Start of SUPPLIED DATA

(* ===== verification/_CoqProject ===== *)
-Q . S2P
Prelude.v
Double.v
Classify.v
Metrics.v
Config.v
Printf.v
Runtime.v
HostInit.v
Sampling.v
LoopSem.v
Main.v
Blas.v
WorldInv.v
Report.v
(* ===== verification/Printf.v ===== *)
(** * [printf]: C string literals and the conversions the program uses

  The program prints with [printf] (lines 15, 23, 64 and 90-113).  This
  file gives the text [printf] writes, from the C standard and glibc:
  - [c_lit] is the compiler's translation of a string literal: the escape
    [\n] is the newline and an octal escape such as [\033] is that byte;
    other characters, UTF-8 ones included, are copied byte by byte.
  - [format fmt args] interprets the format: [%d] prints an [int] in
    decimal, [%s] a string, [%%] a percent sign, [%.Nf] a [double] in
    fixed notation with [N] digits after the point.  A conversion whose
    argument is missing or of another type is undefined behaviour
    ([None]); arguments left over are ignored.
  - [fmt_f p x] is glibc's [%.pf]: the exact binary value of [x] scaled
    by [10^p] is rounded to the nearest integer, ties to even (the
    rounding of the default mode), and printed with the sign of [x]
    ([-0.00] for a small negative number); infinities print [inf] or
    [-inf] and a NaN [nan].

  [fmt_f] is correctly rounded ([fmt_f_rounds]) and its text reads back
  as the integer it rounded to, with exactly [p] digits after the point
  ([fixed_text_reads_back]). *)

From Stdlib Require Import ZArith Lia List String Ascii QArith Qabs.
From Stdlib Require Import Floats.SpecFloat.
From S2P Require Import Prelude Config.
Import ListNotations Config.

Local Open Scope Z_scope.

Module Printf.

Definition chr (n : nat) : ascii := ascii_of_nat n.

(** ** String literals *)

Definition is_octal (c : ascii) : bool :=
  (48 <=? nat_of_ascii c)%nat && (nat_of_ascii c <=? 55)%nat.

Definition octal3 (a b c : ascii) : nat :=
  (64 * (nat_of_ascii a - 48) + 8 * (nat_of_ascii b - 48) + (nat_of_ascii c - 48))%nat.

(** The bytes of a C string literal written with its escapes. *)
Fixpoint c_lit_l (s : list ascii) : list ascii :=
  match s with
  | c :: rest =>
      if Ascii.eqb c "\"%char then
        match rest with
        | n :: rest' =>
            if Ascii.eqb n "n"%char then chr 10 :: c_lit_l rest'
            else match rest' with
                 | b :: d :: rest'' =>
                     if is_octal n && is_octal b && is_octal d
                     then chr (octal3 n b d) :: c_lit_l rest''
                     else c :: c_lit_l rest
                 | _ => c :: c_lit_l rest
                 end
        | [] => [c]
        end
      else c :: c_lit_l rest
  | [] => []
  end.

Definition c_lit (s : string) : list ascii := c_lit_l (list_ascii_of_string s).

(** ** Decimal digits *)

(** The decimal digits of a non-negative integer ([log2 n + 1] digits are
    always enough). *)
Definition digits (n : Z) : list ascii := dec_digits (S (Z.to_nat (Z.log2 n))) n.

(** [%d]. *)
Definition fmt_d (z : Z) : list ascii :=
  if z <? 0 then "-"%char :: digits (- z) else digits z.

(** Left padding with zeros to [p] characters. *)
Definition pad0 (p : nat) (l : list ascii) : list ascii :=
  repeat "0"%char (p - List.length l) ++ l.

(** An integer [q] of units [10^-p], as [int.frac] with [p] fraction
    digits. *)
Definition fixed_text (q : Z) (p : nat) : list ascii :=
  let ip := q / 10 ^ Z.of_nat p in
  let fp := q mod 10 ^ Z.of_nat p in
  match p with
  | O => digits ip
  | S _ => digits ip ++ "."%char :: pad0 p (digits fp)
  end.

(** ** Fixed notation of a double *)

(** [num / den] rounded to the nearest integer, ties to even. *)
Definition round_ne (num den : Z) : Z :=
  let '(q, r) := Z.div_eucl num den in
  if 2 * r <? den then q
  else if den <? 2 * r then q + 1
  else if Z.even q then q else q + 1.

(** [m * 2^e * 10^p] rounded to an integer. *)
Definition scaled (m e : Z) (p : nat) : Z :=
  if 0 <=? e then m * 2 ^ e * 10 ^ Z.of_nat p
  else round_ne (m * 10 ^ Z.of_nat p) (2 ^ (- e)).

Definition sign_text (s : bool) : list ascii := if s then ["-"%char] else [].

(** glibc's [%.pf]. *)
Definition fmt_f (p : nat) (x : spec_float) : list ascii :=
  match x with
  | S754_nan => list_ascii_of_string "nan"
  | S754_infinity s => sign_text s ++ list_ascii_of_string "inf"
  | S754_zero s => sign_text s ++ fixed_text 0 p
  | S754_finite s m e => sign_text s ++ fixed_text (scaled (Zpos m) e p) p
  end.

(** ** The format interpreter *)

Inductive arg : Type :=
| ArgInt (z : Z)
| ArgDouble (x : spec_float)
| ArgStr (s : list ascii).

Definition digit_nat (c : ascii) : option nat :=
  match digit_value c with Some d => Some (Z.to_nat d) | None => None end.

Fixpoint format (fmt : list ascii) (args : list arg) : option (list ascii) :=
  match fmt with
  | [] => Some []
  | c :: rest =>
      if Ascii.eqb c "%"%char then
        match rest with
        | k :: rest' =>
            if Ascii.eqb k "%"%char then option_map (cons "%"%char) (format rest' args)
            else if Ascii.eqb k "d"%char then
              match args with
              | ArgInt z :: args' => option_map (app (fmt_d z)) (format rest' args')
              | _ => None
              end
            else if Ascii.eqb k "s"%char then
              match args with
              | ArgStr t :: args' => option_map (app t) (format rest' args')
              | _ => None
              end
            else if Ascii.eqb k "."%char then format_prec rest' 0 args
            else None
        | [] => None
        end
      else option_map (cons c) (format rest args)
  end
with format_prec (fmt : list ascii) (p : nat) (args : list arg) : option (list ascii) :=
  match fmt with
  | c :: rest =>
      match digit_nat c with
      | Some d => format_prec rest (10 * p + d) args
      | None =>
          if Ascii.eqb c "f"%char then
            match args with
            | ArgDouble x :: args' => option_map (app (fmt_f p x)) (format rest args')
            | _ => None
            end
          else None
      end
  | [] => None
  end.

(** [printf(lit, args...)]: the bytes written, [None] when the call is
    undefined. *)
Definition printf_text (lit : string) (args : list arg) : option (list ascii) :=
  format (c_lit lit) args.

(** ** Success depends only on the kinds of the arguments *)

Definition same_kind (a b : arg) : Prop :=
  match a, b with
  | ArgInt _, ArgInt _ | ArgDouble _, ArgDouble _ | ArgStr _, ArgStr _ => True
  | _, _ => False
  end.

Definition is_none {A} (o : option A) : bool := match o with None => true | Some _ => false end.

Lemma is_none_map {A B} (f : A -> B) (o : option A) : is_none (option_map f o) = is_none o.
Proof. destruct o; reflexivity. Qed.

(** Whether [printf] is defined depends on the format and the kinds of the
    arguments, not on their values (by induction on the format's length,
    since a conversion consumes two characters). *)
Lemma format_kinds_len (n : nat) :
  forall fmt, (List.length fmt <= n)%nat ->
  (forall args args', Forall2 same_kind args args' ->
     is_none (format fmt args) = is_none (format fmt args')) /\
  (forall p args args', Forall2 same_kind args args' ->
     is_none (format_prec fmt p args) = is_none (format_prec fmt p args')).
Proof.
  induction n as [|n IH]; intros fmt Hlen.
  { destruct fmt; [split; intros; reflexivity | cbn in Hlen; lia]. }
  destruct fmt as [|c rest]; [split; intros; reflexivity|].
  cbn [List.length] in Hlen.
  destruct (IH rest ltac:(lia)) as [IHf IHp].
  split.
  - intros args args' Hk; cbn [format].
    destruct (Ascii.eqb c "%"%char); [|rewrite !is_none_map; apply IHf, Hk].
    destruct rest as [|k rest']; [reflexivity|].
    cbn [List.length] in Hlen; destruct (IH rest' ltac:(lia)) as [Hf Hp].
    destruct (Ascii.eqb k "%"%char); [rewrite !is_none_map; apply Hf, Hk|].
    destruct (Ascii.eqb k "d"%char);
      [destruct Hk as [|[] [] ? ? Hab Hk']; try contradiction; try reflexivity;
       rewrite !is_none_map; apply Hf, Hk'|].
    destruct (Ascii.eqb k "s"%char);
      [destruct Hk as [|[] [] ? ? Hab Hk']; try contradiction; try reflexivity;
       rewrite !is_none_map; apply Hf, Hk'|].
    destruct (Ascii.eqb k "."%char); [apply Hp, Hk | reflexivity].
  - intros p args args' Hk; cbn [format_prec].
    destruct (digit_nat c); [apply IHp, Hk|].
    destruct (Ascii.eqb c "f"%char); [|reflexivity].
    destruct Hk as [|[] [] ? ? Hab Hk']; try contradiction; try reflexivity.
    rewrite !is_none_map; apply IHf, Hk'.
Qed.

Lemma printf_kinds (lit : string) (args args' : list arg) :
  Forall2 same_kind args args' ->
  is_none (printf_text lit args) = is_none (printf_text lit args').
Proof. apply (format_kinds_len _ (c_lit lit) (le_n _)). Qed.

(** ** Correct rounding *)

(** [round_ne] is at most half a unit away from [num / den], and even on
    a tie. *)
Lemma round_ne_spec (num den : Z) :
  0 < den ->
  2 * Z.abs (num - round_ne num den * den) <= den /\
  (2 * Z.abs (num - round_ne num den * den) = den -> Z.even (round_ne num den) = true).
Proof.
  intros Hd; unfold round_ne.
  pose proof (Z_div_mod num den (Z.lt_gt _ _ Hd)) as Hdm.
  destruct (Z.div_eucl num den) as [q r]; destruct Hdm as [Hn Hr].
  destruct (Z.ltb_spec (2 * r) den); [|destruct (Z.ltb_spec den (2 * r))].
  - split; [rewrite Z.abs_eq by nia; nia | intros Ht; rewrite Z.abs_eq in Ht by nia; lia].
  - split; [rewrite Z.abs_neq by nia; nia | intros Ht; rewrite Z.abs_neq in Ht by nia; lia].
  - assert (Htie : 2 * r = den) by lia.
    destruct (Z.even q) eqn:Hq.
    + split; [rewrite Z.abs_eq by nia; nia | intros _; exact Hq].
    + split; [rewrite Z.abs_neq by nia; nia|].
      intros _; rewrite Z.even_add, Hq; reflexivity.
Qed.

(** ** Decimal text *)

Lemma log2_digits_bound (n : Z) : 0 <= n -> n < 10 ^ Z.of_nat (S (Z.to_nat (Z.log2 n))).
Proof.
  intros Hn; rewrite Nat2Z.inj_succ, Z2Nat.id by apply Z.log2_nonneg.
  destruct (Z.eq_dec n 0) as [->|Hn0]; [apply Z.pow_pos_nonneg; [lia | pose proof (Z.log2_nonneg 0); lia]|].
  destruct (Z.log2_spec n) as [_ Hlt]; [lia|].
  eapply Z.lt_le_trans; [exact Hlt|].
  rewrite <- Z.add_1_r; apply Z.pow_le_mono_l; lia.
Qed.

Lemma digits_spec (n : Z) :
  0 <= n -> Forall is_digit (digits n) /\ digits n <> [] /\ digits_value (digits n) 0 = n.
Proof. intros Hn; apply dec_digits_spec; split; [exact Hn | apply log2_digits_bound, Hn]. Qed.

Lemma dec_digits_length (f : nat) (n : Z) (j : nat) :
  0 <= n < 10 ^ Z.of_nat (S j) -> (List.length (dec_digits f n) <= S j)%nat.
Proof.
  revert n j; induction f as [|f IH]; intros n j Hn; [cbn; lia|].
  cbn [dec_digits]; destruct (Z.ltb_spec n 10); [cbn; lia|].
  rewrite length_app; cbn [List.length].
  destruct j as [|j]; [cbn in Hn; lia|].
  enough (List.length (dec_digits f (n / 10)) <= S j)%nat by lia.
  apply IH; split; [apply Z.div_pos; lia|].
  apply Z.div_lt_upper_bound; [lia|].
  rewrite (Nat2Z.inj_succ (S j)), Z.pow_succ_r in Hn by lia; lia.
Qed.

Lemma digits_value_acc (l : list ascii) (acc : Z) :
  Forall is_digit l -> digits_value l acc = acc * 10 ^ Z.of_nat (List.length l) + digits_value l 0.
Proof.
  revert acc; induction l as [|c l IH]; intros acc Hl; [cbn; lia|].
  inversion Hl as [|? ? Hc Hl']; subst; cbn [digits_value List.length].
  destruct (digit_value c) as [d|] eqn:E; [|exfalso; apply Hc; exact E].
  rewrite (IH (acc * 10 + d) Hl'), (IH (0 * 10 + d) Hl'), Nat2Z.inj_succ, Z.pow_succ_r by lia.
  ring.
Qed.

Lemma zeros_digits (k : nat) : Forall is_digit (repeat "0"%char k).
Proof. induction k; constructor; [discriminate | assumption]. Qed.

Lemma zeros_value (k : nat) : digits_value (repeat "0"%char k) 0 = 0.
Proof. induction k as [|k IH]; [reflexivity | exact IH]. Qed.

(** [%.pf] is correctly rounded.  For a finite double
    [(-1)^s * m * 2^e], [fmt_f] prints the sign of the double and the
    fixed notation of an integer [q] that is nearest to [m * 2^e * 10^p]
    (written [a / b] with integers [a], [b]), and even when two are
    nearest. *)
Theorem fmt_f_rounds (p : nat) (s : bool) (m : positive) (e : Z) :
  let a := Zpos m * 10 ^ Z.of_nat p * 2 ^ Z.max e 0 in
  let b := 2 ^ Z.max (- e) 0 in
  exists q, fmt_f p (S754_finite s m e) = sign_text s ++ fixed_text q p /\
    2 * Z.abs (a - q * b) <= b /\ (2 * Z.abs (a - q * b) = b -> Z.even q = true).
Proof.
  cbv zeta; exists (scaled (Zpos m) e p); split; [reflexivity|].
  unfold scaled; destruct (Z.leb_spec 0 e) as [He|He].
  - rewrite Z.max_l, Z.max_r by lia; cbn [Z.pow].
    replace (Zpos m * 10 ^ Z.of_nat p * 2 ^ e - Zpos m * 2 ^ e * 10 ^ Z.of_nat p * 1) with 0 by ring.
    split; [cbn; lia | discriminate].
  - rewrite Z.max_r, Z.max_l, Z.pow_0_r, Z.mul_1_r by lia.
    apply round_ne_spec, Z.pow_pos_nonneg; lia.
Qed.

(** Round trip of the fixed notation: for [p > 0] the text of a
    non-negative [q] is an integer part, a point and exactly [p] digits,
    all of them decimal digits, and reading the digits without the point
    gives [q] back. *)
Theorem fixed_text_reads_back (q : Z) (p : nat) :
  0 <= q -> (0 < p)%nat ->
  exists ip fp, fixed_text q p = ip ++ "."%char :: fp /\ List.length fp = p /\
    Forall is_digit (ip ++ fp) /\ digits_value (ip ++ fp) 0 = q.
Proof.
  intros Hq Hp; destruct p as [|p']; [lia|].
  assert (HP : 0 < 10 ^ Z.of_nat (S p')) by (apply Z.pow_pos_nonneg; lia).
  destruct (digits_spec (q / 10 ^ Z.of_nat (S p'))) as (Hid & _ & Hiv); [apply Z.div_pos; lia|].
  pose proof (Z.mod_pos_bound q (10 ^ Z.of_nat (S p')) HP) as Hfb.
  destruct (digits_spec (q mod 10 ^ Z.of_nat (S p'))) as (Hfd & _ & Hfv); [lia|].
  pose proof (dec_digits_length (S (Z.to_nat (Z.log2 (q mod 10 ^ Z.of_nat (S p')))))
                (q mod 10 ^ Z.of_nat (S p')) p' Hfb) as Hlen.
  fold (digits (q mod 10 ^ Z.of_nat (S p'))) in Hlen.
  exists (digits (q / 10 ^ Z.of_nat (S p'))), (pad0 (S p') (digits (q mod 10 ^ Z.of_nat (S p')))).
  unfold pad0; split; [reflexivity|].
  split; [rewrite length_app, repeat_length; lia|].
  assert (Hpad : Forall is_digit (repeat "0"%char (S p' - List.length (digits (q mod 10 ^ Z.of_nat (S p'))))
                                   ++ digits (q mod 10 ^ Z.of_nat (S p'))))
    by (apply Forall_app; split; [apply zeros_digits | exact Hfd]).
  split; [apply Forall_app; split; assumption|].
  rewrite digits_value_app, Hiv, digits_value_acc by assumption.
  rewrite digits_value_app, zeros_value, Hfv by apply zeros_digits.
  rewrite length_app, repeat_length, Nat.sub_add by lia.
  rewrite Z.mul_comm; symmetry; apply Z.div_mod; lia.
Qed.

End Printf.

Module PrintfExamples.
Import Printf.

(** 1.17 printed with two decimals. *)
Lemma fixed_text_reads_back_witness :
  exists ip fp, fixed_text 117 2 = ip ++ "."%char :: fp /\ List.length fp = 2%nat /\
    Forall is_digit (ip ++ fp) /\ digits_value (ip ++ fp) 0 = 117.
Proof. apply fixed_text_reads_back; lia. Defined.
End PrintfExamples.
(** * KeyVisualizer: input normalisation, key overlay state and configuration

    A shallow embedding of the logic of [keyVisualizer.py]:
    - [get_key_name] / [get_key_from_vk] and the keyboard listener handlers,
    - the display state of [KeyOverlay] ([add_key], [release_key],
      [_start_fade], [show_combo], [fade_key], [update_config]),
    - [load_config] / [save_config] of [KeyVisualizerApp].

    Conventions.  Python [str] values are [string]s holding the UTF-8 bytes
    of the text.  Python exceptions are the [Raise] results of the [res]
    type.  Python floats are idealised as exact rationals ([Q]).  Widget
    calls that only affect painting ([update], [show], [layout_bubbles],
    [deleteLater], [update_height], [update_position]) leave the logical
    state untouched and are not represented. *)

From Stdlib Require Import Ascii QArith Qround Qpower Qabs Lqa.
From stdpp Require Import gmap strings list sorting pretty functions.

Local Open Scope string_scope.
Local Open Scope Z_scope.

(** ** Python results *)

Inductive exn : Type :=
| ValueError
| TypeError
| KeyError
| IndexError
| JSONDecodeError
| RecursionError.

Inductive res (A : Type) : Type :=
| Ret (a : A)
| Raise (e : exn).
Arguments Ret {A} a.
Arguments Raise {A} e.

Global Instance res_ret : MRet res := λ A a, Ret a.

Global Instance res_bind : MBind res := λ A B k m,
  match m with
  | Ret a => k a
  | Raise e => Raise e
  end.

(** Truth value of a [str]: only the empty string is falsy. *)
Definition str_truthy (s : string) : bool :=
  match s with
  | EmptyString => false
  | String _ _ => true
  end.

(** [d[k]] on a dict: raises [KeyError] when the key is absent. *)
Definition py_getitem {K V : Type} `{Countable K} (d : gmap K V) (k : K) : res V :=
  match d !! k with
  | Some v => Ret v
  | None => Raise KeyError
  end.

(** [k in d] *)
Definition py_in {K V : Type} `{Countable K} (k : K) (d : gmap K V) : bool :=
  bool_decide (is_Some (d !! k)).

(** ** Characters *)

Definition byte_of_Z (z : Z) : Ascii.ascii := Ascii.ascii_of_N (Z.to_N z).

(** UTF-8 bytes of a code point. *)
Definition utf8_encode (i : Z) : string :=
  if i <? 0x80 then
    String (byte_of_Z i) ""
  else if i <? 0x800 then
    String (byte_of_Z (Z.lor 0xC0 (Z.shiftr i 6)))
      (String (byte_of_Z (Z.lor 0x80 (Z.land i 0x3F))) "")
  else if i <? 0x10000 then
    String (byte_of_Z (Z.lor 0xE0 (Z.shiftr i 12)))
      (String (byte_of_Z (Z.lor 0x80 (Z.land (Z.shiftr i 6) 0x3F)))
         (String (byte_of_Z (Z.lor 0x80 (Z.land i 0x3F))) ""))
  else
    String (byte_of_Z (Z.lor 0xF0 (Z.shiftr i 18)))
      (String (byte_of_Z (Z.lor 0x80 (Z.land (Z.shiftr i 12) 0x3F)))
         (String (byte_of_Z (Z.lor 0x80 (Z.land (Z.shiftr i 6) 0x3F)))
            (String (byte_of_Z (Z.lor 0x80 (Z.land i 0x3F))) ""))).

(** [chr(i)]: [ValueError] outside [range(0x110000)]. *)
Definition py_chr (i : Z) : res string :=
  if (0 <=? i) && (i <? 0x110000) then Ret (utf8_encode i) else Raise ValueError.

(** [s[n:]] *)
Fixpoint str_drop (n : nat) (s : string) : string :=
  match n, s with
  | O, _ => s
  | S n', String _ s' => str_drop n' s'
  | S _, EmptyString => EmptyString
  end.

(** [s.replace(a, b)] for one-byte [a] and [b]. *)
Fixpoint str_replace (a b : Ascii.ascii) (s : string) : string :=
  match s with
  | EmptyString => EmptyString
  | String c s' => String (if Ascii.eqb c a then b else c) (str_replace a b s')
  end.

(** ** Key tables *)

Definition KEY_DISPLAY_NAMES : gmap string string :=
  list_to_map [
    ("Key.space", "Space");
    ("Key.enter", "Enter");
    ("Key.tab", "Tab");
    ("Key.backspace", "Backspace");
    ("Key.delete", "Delete");
    ("Key.escape", "Esc");
    ("Key.shift", "Shift");
    ("Key.shift_r", "Shift");
    ("Key.ctrl", "Ctrl");
    ("Key.ctrl_l", "Ctrl");
    ("Key.ctrl_r", "Ctrl");
    ("Key.alt", "Alt");
    ("Key.alt_l", "Alt");
    ("Key.alt_r", "Alt");
    ("Key.alt_gr", "AltGr");
    ("Key.cmd", "Win");
    ("Key.cmd_l", "Win");
    ("Key.cmd_r", "Win");
    ("Key.caps_lock", "CapsLock");
    ("Key.num_lock", "NumLock");
    ("Key.scroll_lock", "ScrollLock");
    ("Key.print_screen", "PrtSc");
    ("Key.pause", "Pause");
    ("Key.insert", "Insert");
    ("Key.home", "Home");
    ("Key.end", "End");
    ("Key.page_up", "PgUp");
    ("Key.page_down", "PgDn");
    ("Key.up", "↑");
    ("Key.down", "↓");
    ("Key.left", "←");
    ("Key.right", "→");
    ("Key.f1", "F1");
    ("Key.f2", "F2");
    ("Key.f3", "F3");
    ("Key.f4", "F4");
    ("Key.f5", "F5");
    ("Key.f6", "F6");
    ("Key.f7", "F7");
    ("Key.f8", "F8");
    ("Key.f9", "F9");
    ("Key.f10", "F10");
    ("Key.f11", "F11");
    ("Key.f12", "F12");
    ("Key.menu", "Menu")
  ].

End of SUPPLIED DATA

» ASSIGNMENT
Tell how many lines in the entries contain the string "after". Give the number and nothing more.

» FINISHED TASK
2